La progettazione del percorso, degli argomenti trattati, così  come il taglio da dare, verranno condivisi con le associazioni delle comunità presenti a Trieste e in particolare nel quartiere di San Giacomo, coerentemente alle modalità partecipate e condivise che hanno sempre contraddistinto le attività di TS4. Si prevede di fare almeno uno dei 3 percorsi in inglese, e almeno un appuntamento in lingua serbo-croata. Altri percorsi in altre lingue (albanese, cinese, spagnolo…) saranno possibili in base alla disponibilità delle associazioni di comunità coinvolte nel progetto.

 

Difendiamo la Biblioteca Quarantotti Gambini

La mobilitazione contro la riduzione degli orari

L’azione che, prima della quarantena, è andata forse più avanti nella mobilitazione popolare del rione è stata quella riguardante il contrasto alla riduzione degli orari di apertura della Biblioteca Quarantotti Gambini, azione promossa insieme alla rete Campo Libero. Già durante le riunioni di progettazione nel dicembre 2019 era emersa l’esigenza di allungare gli orari di apertura della Biblioteca, sia per coprire la parte centrale della giornata, sia per chiedere l’eventuale estensione degli orari in fascia serale. 

Ciononostante, il 10 febbraio, la Biblioteca aveva ridotto della metà i suoi orari per mancanza di personale dovuta a pensionamenti. La notizia, avuta circa una settimana prima, ci ha permesso di organizzare un’assemblea pubblica affolattissima, di circa 150 persone, per il 13 febbraio, dalla quale è partita la mobilitazione, sia con l’istituzione di una mailing list sia con la pianificazione delle successive azioni. L’ampiezza e la prontezza della mobilitazione hanno spinto le autorità a reagire sia in Consiglio di circoscrizione (17 febbraio) sia in Consiglio comunale (21 febbraio), entrambi presidiati da persone ormai appartenenti all’Assemblea “Difendiamo la Quarantotti Gambini”

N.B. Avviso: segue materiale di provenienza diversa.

#[local] Instance toyNetworks : NetworkRepository (list string) := {|
  nr_Get := λ _, mret None; nr_GetByName := λ _ _, mret None; nr_FindByPrefix := λ _ _, mret [];
  nr_Count := mret 0%Z; nr_ListAll := mret []; nr_Upsert := λ _, mret (); nr_UpdateBridgeActive := λ _ _, mret ();
  nr_SetDefault := λ _, mret (); nr_GetDefault := mret None; nr_UpdateManyIsPresent := λ _ _, mret ();
  nr_SoftDelete := λ _, mret (); nr_Delete := λ _, mret ();
|}.

Definition okRule {A} (_ : A) : ST (list string) FirewallRuleResult := mret (succeeded None None).
#[local] Instance toyTracker : Tracker (list string) := {|
  tr_Initialize := mret (); tr_Teardown := mret (); tr_EnsureRule := λ r _, okRule r;
  tr_BatchEnsureRules := okRule; tr_RemoveRule := okRule; tr_BatchRemoveRules := okRule;
  tr_EnsureChain := λ _ _ _ _, mret true; tr_FlushChain := λ _ _, mret true;
  tr_CountOrphanedRules := λ _, mret 0%Z; tr_RuleExists := λ _, mret true;
|}.
#[local] Instance toyRules : firewallRuleRepo (list string) := {|
  fr_GetByNetworkID := λ _ _, mret []; fr_GetByNetworkIDAndInterface := λ _ _ _, mret [];
|}.

(** The bridge of a network a machine uses is gone although its removal is
    refused. *)
Lemma Remove_refused_after_teardown_witness :
  let w := svc_Remove true (exNet "ida" "a" true) (NetworkRefs_ [Some "vm1"] []) false
             (FirewallTracker_ false [], ["mvm-a"; "docker0"]) in
  w.2.2 = ["docker0"] ∧ isOk w.1 = false.
Proof.
  cbv zeta.
  rewrite (Remove_refused_after_teardown true (exNet "ida" "a" true) (NetworkRefs_ [Some "vm1"] [])
    (FirewallTracker_ false [], ["mvm-a"; "docker0"]) (reflexivity _)).
  split; vm_compute; reflexivity.
Defined.
End NetServiceExamples.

Piccole vittorie e soluzioni parziali

La soluzione esposta dal Consiglio comunale, che prevedeva il trasferimento di personale dalle altre aree del Comune alla Biblioteca ha segnando una piccola vittoria – senza la mobilitazione non si sarebbe ottenuto nemmeno questo – ma è stata giudicata inaccettabile dall’Assemblea. La richiesta avanzata chiedeva che questi posti fossero coperti da personale qualificato e a partire dunque da un bando di concorso per bibliotecari, considerando anche che le ultime assunzioni in questo settore risalgono al 2002. Pertanto, oltre a diramare un comunicato stampa, subito dopo la sessione del Consiglio comunale, si era deciso di indire una conferenza stampa pubblica, alla quale invitare il sindaco e gli assessori competenti per spiegare alla cittadinanza e alla stampa i motivi della chiusura ed ottenere, almeno idealmente, la promessa per l’apertura di un concorso per i bibliotecari. La conferenza stampa, originariamente indetta per il 28 febbraio è slittata a causa dello stato d’emergenza e la stessa mobilitazione è rimasta sospesa. Erano previste azioni di volantinaggio e attacchinaggio durante la quarantena con citazioni da libri, ma si sono riscontrate difficoltà anche su questo piano. Probabilmente, in questa fase di riapertura graduale di alcuni servizi, potremmo riprendere la questione, almeno mettendo in luce e aprendo dialoghi sulla gestione da parte delle Istituzioni comunali di servizi così essenziali come la Biblioteca, polo culturale e sociale del quartiere.

 

Altre azioni

Il gruppo TS4 San Giacomo aveva inoltre preparato un volantino pieghevole con alcuni dei risultati della fase della progettazione nel rione ad ora in attesa di essere stampato in diverse copie. Alla stampa del volantino seguirà l’azione di consegna e quindi di restituzione dei risultati presso i commercianti e della raccolta di adesioni per le azioni riguardanti la Cotttur (v. sopra) e per una possibile rete tra i commercianti.